The Twelve Lunar Cycle meditation postures.

The Way of Meditation in Qigong is remaining mindful and being constantly aware of the environment and our interaction with it.
For example:
Taoist meditation In the Third Lunar Month of Spring Rain, the Taoist will enhance her/is Liver Qi/energy by raising the right arm and stroking the liver.  For the Third month is the beginning of Spring, the moment when liver Qi becomes abundant in our body.
This typical representation of Taoist meditation depicts the correspondence between the small universe of a human being and the larger universe of the heavens.
By aligning the two, the Micro with the Macro, the Taoist achieves a deep sense of unity between the illusion of the physical self and the reality of the foundation of all beings which is immortal, beyond our human constraints of time and space.
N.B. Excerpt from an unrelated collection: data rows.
Lemma optimized_resplit_witness :
  exists out,
    add_pinyin_preserve_format_optimized demo_pinyin 20
      (ni_hao_world ++ Char.newline :: lit "hi") = Done out /\
    for_lines demo_pinyin 20 (split_lines (ni_hao_world ++ Char.newline :: lit "hi")) []
    = Done (split_lines out) /\
    annotated (split_lines (ni_hao_world ++ Char.newline :: lit "hi")) (split_lines out) /\
    length (split_lines (ni_hao_world ++ Char.newline :: lit "hi"))
    <= length (split_lines out) /\
    length (split_lines out)
    <= 2 * length (split_lines (ni_hao_world ++ Char.newline :: lit "hi")).
Proof.
  apply (optimized_resplit demo_pinyin 20 (ni_hao_world ++ Char.newline :: lit "hi")).
  - vm_compute. lia.
  - exact demo_pinyin_no_newline.
Defined.

(** X5. The loop adds one annotation line for each line that has a
    character in U+4E00..U+9FFF and none for the others: N lines, M of them
    with such a character, give N + M lines. *)
Theorem optimized_line_count :
  forall (pinyin : N -> list N) (fuel : nat) (text : list N),
    length text < fuel ->
    exists result_lines,
      for_lines pinyin fuel (split_lines text) [] = Done result_lines /\
      length result_lines
      = length (split_lines text)
        + length (List.filter (existsb is_chinese) (split_lines text)).
Proof.
  intros pinyin fuel text Hfuel.
  exists (flat_map (line_out pinyin) (split_lines text)).
  split; [apply (for_lines_closed pinyin fuel _ []), split_lines_fuel, Hfuel|].
  induction (split_lines text) as [|l ls IH]; [reflexivity|].
  simpl. rewrite length_app, IH. unfold line_out.
  destruct (existsb is_chinese l); simpl; lia.
Qed.

Lemma optimized_line_count_witness :
  exists result_lines,
    for_lines demo_pinyin 20 (split_lines (ni_hao_world ++ Char.newline :: lit "hi")) []
    = Done result_lines /\
    length result_lines
    = length (split_lines (ni_hao_world ++ Char.newline :: lit "hi"))
      + length (List.filter (existsb is_chinese)
                  (split_lines (ni_hao_world ++ Char.newline :: lit "hi"))).
Proof.
  apply (optimized_line_count demo_pinyin 20 (ni_hao_world ++ Char.newline :: lit "hi")).
  vm_compute. lia.
Defined.

(** ** [process_file] *)








(** ** The buffer variant, column by column *)

Section WorkingColumns.

Variable pinyin : char -> str.

Lemma place_token_lookup pos py js : forall (buf : list N),
  Forall (fun j => j < length py /\ pos + j < length buf) js ->
  exists buf',
    place_token js pos py buf = Done buf' /\
    length buf' = length buf /\
    (forall j, j ∈ js -> buf' !! (pos + j) = py !! j).
Proof.
  induction js as [|j js IH]; intros buf Hjs; simpl.
  - exists buf. split; [reflexivity|]. split; [reflexivity|].
    intros j Hj. inversion Hj.
  - inversion Hjs as [|? ? [Hpy Hbuf] Hrest]; subst.
    destruct (lookup_lt_is_Some_2 py j Hpy) as [x Hx]. rewrite Hx.
    destruct (Nat.ltb_spec (pos + j) (length buf)) as [_|Hge]; [|lia].
    assert (Hrest' : Forall (fun j0 => j0 < length py /\
                                       pos + j0 < length (<[pos + j := x]> buf)) js).
    { eapply Forall_impl; [exact Hrest|]. simpl. intros a [? ?].
      rewrite length_insert. auto. }
    destruct (IH _ Hrest') as (buf' & Hrun & Hlen & Hget).
    destruct (place_token_spec pos py js _ Hrest') as (buf'' & Hrun' & _ & Hkeep).
    rewrite Hrun in Hrun'. injection Hrun' as <-.
    exists buf'. split; [exact Hrun|].
    rewrite length_insert in Hlen. split; [exact Hlen|].
    intros j0 Hj0. apply elem_of_cons in Hj0 as [->|Hj0]; [|apply Hget, Hj0].
    destruct (decide (j ∈ js)) as [Hin|Hnotin]; [apply Hget, Hin|].
    rewrite Hkeep.
    + rewrite list_lookup_insert_eq by lia. symmetry. exact Hx.
    + apply Forall_forall. intros a Ha Heq.
      assert (a = j) by lia. subst a. contradiction.
Qed.
Lemma markAsRead_appends_only_witness :
  ∃ m',
    messages (db (step (at_time 20 "m2") (FromClient "s3" read_m1) server_hi).1) !! "m1"
      = Some m' ∧
    content m' = "hi" ∧
    {| re_user := "B"; readAt := 20 |} ∈ readBy m'.
Proof.
  destruct (markAsRead_appends_only (at_time 20 "m2") server_hi "s3" desk
              {| rd_messageId := "m1"; rd_chatId := "c1" |}
              (new_message (at_time 10 "m1") phone hi))
    as ((m' & H1 & _ & _ & H2 & _ & _ & _ & H3) & _);
    [by_compute | by_compute | reflexivity | by_compute |].
  exists m'. split; [exact H1|]. split; [exact H2 | exact H3].
Defined.

(** ** What no handler does to the stored data *)

Lemma grown_refl m : grown m m.
Proof. by repeat split. Qed.

Lemma grown_trans m1 m2 m3 : grown m1 m2 → grown m2 m3 → grown m1 m3.
Proof.
  intros (H1 & H2 & H3 & H4 & H5 & H6) (K1 & K2 & K3 & K4 & K5 & K6).
  repeat split; try congruence. by etrans.
Qed.

Lemma db_evolves_refl d : db_evolves d d.
Proof.
  split; [|split].
  - intros id. destruct (users d !! id); by constructor.
  - intros id. destruct (chats d !! id); by constructor.
  - intros id m Hm. exists m. split; [done | apply grown_refl].
Qed.

Lemma db_evolves_trans d1 d2 d3 :
  db_evolves d1 d2 → db_evolves d2 d3 → db_evolves d1 d3.
Proof.
  intros (H1 & H2 & H3) (K1 & K2 & K3). split; [|split].
  - intros id. specialize (H1 id). specialize (K1 id).
    destruct H1 as [u u' [? ?]|]; inversion K1 as [? u'' [? ?]|]; subst; constructor.
    split; congruence.
  - intros id. specialize (H2 id). specialize (K2 id).
    destruct H2 as [c c' ?|]; inversion K2 as [? c'' ?|]; subst; constructor.
    unfold same_participants in *. congruence.
  - intros id m Hm. destruct (H3 id m Hm) as (m' & Hm' & Hg).
    destruct (K3 id m' Hm') as (m'' & Hm'' & Hg'). exists m''.
    split; [done | by eapply grown_trans].
Qed.

Lemma evolving_unchanged {A} (c : M A) :
  (∀ w out, (c w out).1.1 = w) → evolving c.
Proof. intros H w out. rewrite H. apply db_evolves_refl. Qed.

Lemma evolving_bind {A B} (c : M A) (k : A → M B) :
  evolving c → (∀ a, evolving (k a)) → evolving (c ≫= k).
Proof.
  intros Hc Hk w out. rewrite bind_run. specialize (Hc w out).
  destruct (c w out) as [[w1 out1] [a|e]]; cbn in *; [|done].
  eapply db_evolves_trans; [exact Hc | apply Hk].
Qed.

Lemma evolving_try_catch {A} (c : M A) (h : Exn → M A) :
  evolving c → (∀ e, evolving (h e)) → evolving (try_catch c h).
Proof.
  intros Hc Hh w out. unfold try_catch. specialize (Hc w out).
  destruct (c w out) as [[w1 out1] [a|e]]; cbn in *; [done|].
  eapply db_evolves_trans; [exact Hc | apply Hh].
Qed.

Lemma evolving_storage env c : evolving (storage env c).
Proof. apply evolving_unchanged. intros. unfold storage. by destruct (throws env c). Qed.

Lemma evolving_modify (f : Server → Server) :
  (∀ w, db_evolves (db w) (db (f w))) → evolving (modify f).
Proof. intros Hf w out. apply Hf. Qed.

Lemma evolving_emit (to : Server → gset string) (f : Server → Frame) :
  evolving (w ← get; emit (to w) (f w)).
Proof. by apply evolving_unchanged. Qed.

Lemma evolves_presence online seen id d :
  db_evolves d (set_users (alter (λ u,
    {| username := username u; avatar := avatar u;
       isOnline := online; lastSeen := seen |}) id) d).
Proof.
  split; [|split]; cbn.
  - intros k. destruct (decide (id = k)) as [<-|Hne].
    + rewrite lookup_alter_eq. destruct (users d !! id); by constructor.
    + rewrite lookup_alter_ne by done. destruct (users d !! k); by constructor.
  - intros k. destruct (chats d !! k); by constructor.
  - intros k m Hm. exists m. split; [done | apply grown_refl].
Qed.

Lemma evolves_touch last activity id d :
  db_evolves d (set_chats (alter (λ c,
    {| participants := participants c; lastMessage := Some last;
       lastActivity := activity |}) id) d).
Proof.
  split; [|split]; cbn.
  - intros k. destruct (users d !! k); by constructor.
  - intros k. destruct (decide (id = k)) as [<-|Hne].
    + rewrite lookup_alter_eq. destruct (chats d !! id); by constructor.
    + rewrite lookup_alter_ne by done. destruct (chats d !! k); by constructor.
  - intros k m Hm. exists m. split; [done | apply grown_refl].
Qed.

Lemma evolves_insert id m d :
  messages d !! id = None → db_evolves d (set_messages (insert id m) d).
Proof.
  intros Hf. split; [|split]; cbn.
  - intros k. destruct (users d !! k); by constructor.
  - intros k. destruct (chats d !! k); by constructor.
  - intros k m0 Hm. exists m0. split; [|apply grown_refl].
    rewrite lookup_insert_ne; [done | congruence].
Qed.

Lemma evolves_addToSet e id d :
  db_evolves d (set_messages (alter (λ m,
    {| chat := chat m; sender := sender m; content := content m;
       messageType := messageType m; readBy := addToSet e (readBy m);
       createdAt := createdAt m |}) id) d).
Proof.
  split; [|split]; cbn.
  - intros k. destruct (users d !! k); by constructor.
  - intros k. destruct (chats d !! k); by constructor.
  - intros k m Hm. destruct (decide (id = k)) as [<-|Hne].
    + rewrite lookup_alter_eq, Hm. cbn. eexists. split; [done|].
      repeat split; cbn. unfold addToSet. case_bool_decide; [done|].
      by apply prefix_app_r.
    + rewrite lookup_alter_ne by done. exists m. split; [done | apply grown_refl].
Qed.

Lemma evolving_rooms_only (f : Server → Server) :
  (∀ w, db (f w) = db w) → evolving (modify f).
Proof. intros H. apply evolving_modify. intros w. rewrite H. apply db_evolves_refl. Qed.
Lemma wf_processQueue accessToken (st : State) :
  wf st → wf (processQueue accessToken st).
Proof.
  unfold processQueue. generalize (failedRequestsQueue st) as q.
  intros q. revert st. induction q as [|request q IH]; intros st Hwf; [done|].
  simpl. apply IH. by apply wf_send.
Qed.

Lemma processQueue_count accessToken (st : State) :
  interceptorRefreshesInFlight (processQueue accessToken st)
  = interceptorRefreshesInFlight st.
Proof.
  rewrite processQueue_eq. unfold interceptorRefreshesInFlight. simpl.
  rewrite List.filter_app, length_app.
  rewrite replays_not_refresh; [simpl; lia|done|done].
Qed.

Lemma keeps_refl (st : State) : keeps st st.
Proof. by split_and!. Qed.

Lemma keeps_trans (st1 st2 st3 : State) :
  keeps st1 st2 → keeps st2 st3 → keeps st1 st3.
Proof.
  intros (Hw & Hf & Hq & Hc) (Hw' & Hf' & Hq' & Hc').
  split_and!; [auto|congruence..].
Qed.

Lemma keeps_frame (st st' : State) :
  (timersTracked st → timersTracked st') →
  isRefreshingToken st' = isRefreshingToken st →
  failedRequestsQueue st' = failedRequestsQueue st →
  inflight st' = inflight st → sent st' = sent st → keeps st st'.
Proof.
  intros Ht Hf Hq Hin Hsent. split_and!; [|done..|].
  - intros Hwf. apply (wf_frame st); [done| |done..]. apply Ht, Hwf.
  - unfold interceptorRefreshesInFlight. by rewrite Hin.
Qed.

Lemma keeps_send cfg a (st : State) :
  isInterceptorRefresh (0%nat, a) = false →
  (∀ k, a = ARefresh k → callerOk k = true ∧ tokenUrl cfg) →
  keeps st (send cfg a st).
Proof.
  intros Ha Hk. split_and!; [|done..|].
  - intros Hwf. by apply wf_send.
  - unfold interceptorRefreshesInFlight. simpl.
    rewrite List.filter_app, length_app. simpl.
    rewrite (interceptor_refresh_id _ 0%nat), Ha. simpl. lia.
Qed.

Lemma timers_cleared id (st : State) :
  timersTracked st → refreshTokenTimeout st = Some id →
  timers (clearTimeout id st) = [].
Proof.
  unfold timersTracked. simpl.
  destruct (timers st) as [|[i d] [|t l]]; [done| |done].
  intros -> [= ->]. rewrite filter_cons. simpl.
  by rewrite decide_False by (intros H; by apply H).
Qed.

Lemma timers_untracked (st : State) :
  timersTracked st → refreshTokenTimeout st = None → timers st = [].
Proof.
  unfold timersTracked.
  destruct (timers st) as [|[i d] [|t l]]; [done| |done]. congruence.
Qed.

Lemma timersTracked_clearTimeout id (st : State) :
  timersTracked st → timersTracked (clearTimeout id st).
Proof.
  unfold timersTracked. simpl.
  destruct (timers st) as [|[i d] [|t l]]; [done| |done].
  intros Hvar. rewrite filter_cons. simpl. case_decide; by simpl.
Qed.

Lemma keeps_clearTimeout id (st : State) : keeps st (clearTimeout id st).
Proof. apply keeps_frame; [apply timersTracked_clearTimeout|done..]. Qed.

Lemma keeps_refreshToken_timer (st : State) :
  keeps st (fst (refreshToken FromTimer st)).
Proof.
  unfold refreshToken. destruct (oAuth st) as [o|]; simpl.
  - apply keeps_send; [done|]. intros k [= <-]. split; [done|].
    apply tokenRequest_url.
  - apply keeps_refl.
Qed.

Lemma keeps_setRefreshTokenTimeout now (st : State) :
  keeps st (fst (setRefreshTokenTimeout now st)).
Proof.
  unfold setRefreshTokenTimeout.
  set (st1 := match refreshTokenTimeout st with
              | Some id => clearTimeout id st
              | None => st
              end).
  assert (H1 : keeps st st1).
  { subst st1. destruct (refreshTokenTimeout st);
      [apply keeps_clearTimeout|apply keeps_refl]. }
  assert (Hno : timersTracked st → timers st1 = []).
  { subst st1. destruct (refreshTokenTimeout st) eqn:E; intros Ht;
      [by apply timers_cleared|by apply timers_untracked]. }
  destruct (oAuth st1) as [o|]; simpl; [|done].
  case (0 <? _); simpl.
  - destruct H1 as (Hw & Hf & Hq & Hc). split_and!; [|done..].
    intros Hwf. apply (wf_frame st1); [by apply Hw| |done..].
    unfold timersTracked. simpl. rewrite Hno by apply Hwf. done.
  - eapply keeps_trans; [apply H1|apply keeps_refreshToken_timer].
Qed.

Lemma keeps_storeToken now data (st : State) :
  keeps st (fst (storeToken now data st)).
Proof.
  unfold storeToken. destruct shouldRefreshToken.
  - eapply keeps_trans; [|apply keeps_setRefreshTokenTimeout].
    by apply keeps_frame.
  - by apply keeps_frame.
Qed.

Lemma keeps_refreshFailed (st : State) : keeps st (refreshFailed st).
Proof. by apply keeps_frame. Qed.

Lemma keeps_settle call o (st : State) : keeps st (settle call o st).
Proof. by apply keeps_frame. Qed.

Lemma keeps_signOut (st : State) : keeps st (signOut st).
Proof.
  unfold signOut. simpl. destruct (refreshTokenTimeout st).
  - eapply keeps_trans; [|apply keeps_clearTimeout]. by apply keeps_frame.
  - by apply keeps_frame.
Qed.

Lemma keeps_rejected_caller a err (st : State) :
  isCaller a = true → keeps st (rejected a err st).
Proof.
  destruct a; try done; intros _; simpl;
    first [apply keeps_settle | apply keeps_refl].
Qed.

Lemma wf_clearQueue (st : State) :
  wf st → interceptorRefreshesInFlight st = 0%nat → wf (clearQueue st).
Proof.
  intros [Ht Hs Hi Hr] Hc. by constructor.
Qed.

Lemma wf_refreshTokenSettled k (st : State) :
  wf st → callerOk k = true →
  (isInterceptorRefresh (0%nat, ARefresh k) = true →
   interceptorRefreshesInFlight st = 0%nat) →
  wf (refreshTokenSettled k st).
Proof.
  destruct k as [|err orig]; [done|].
  intros Hwf Hok Hc. specialize (Hc eq_refl). simpl in Hok. simpl.
  apply keeps_rejected_caller; [done|].
  destruct (oAuth st) as [o|].
  - rewrite processQueue_eq. apply wf_clearQueue.
    + rewrite <- processQueue_eq. by apply wf_processQueue.
    + rewrite <- processQueue_eq. by rewrite processQueue_count.
  - by apply wf_clearQueue.
Qed.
Taoist meditation involves an open awareness rather than concentration.  Much misinformation has been propagated about Taoist meditation.The following is a "do and don't" list to help guide you in your practice.

Do:

  1. Let your breathing be natural, with no partial closing of the wind pipe, the esophagus or the larynx.
  2. All joints of the body should remain in a slight state of supple motion rather than being locked.
  3. Let awareness permeate every single pore of your body like mercury.
  4. Gather in consciousness, the spirit, Shen.
  5. Let the Qi circulate outward.
  6. Let the external Qi filter into the body through the pores of the skin.



Don't
  1. Do not try to fix your awareness on any part of the body.  This will cause unusual symptoms and stagnation of Qi.
  2. For women it is especially harmful to fix your awareness on the lower Dan Tien, just below your navel.  If you want to place your awareness on a body part, for women it is better to place it on the space of the solar plexus, the Alter Point.
  3. Do not try to direct your Qi flow consciously, let it flow out and let your awareness follow the Qi.
  4. Do not try to imagine fire or movement anywhere within your body.
  5. When you have been doing seated meditation, make sure you get up slowly when you finish.


In conclusion:
Remember: live life as it is. The suchness of life is utterly complete.  Meditate with this sense of completeness and you will put away your begging bowl.  Taoist practices have a long history of abuse and harm.  Keep in mind that the early materialist alchemical Taoists who ingested mercury literally hoping to achieve immortality actually killed themselves at a young age.  Many of the emperors of China died from alchemical poisoning.  It is due to these deaths that the later Taoist movement of organic alchemy was established.

Forget about hard and subtle Taoist texts; begin by reading the Tao Te Ching first and foremost.  The Tao is in all that is natural.  So many beginning students try the complex and ignore the simple.  Starting with just yourself is enough.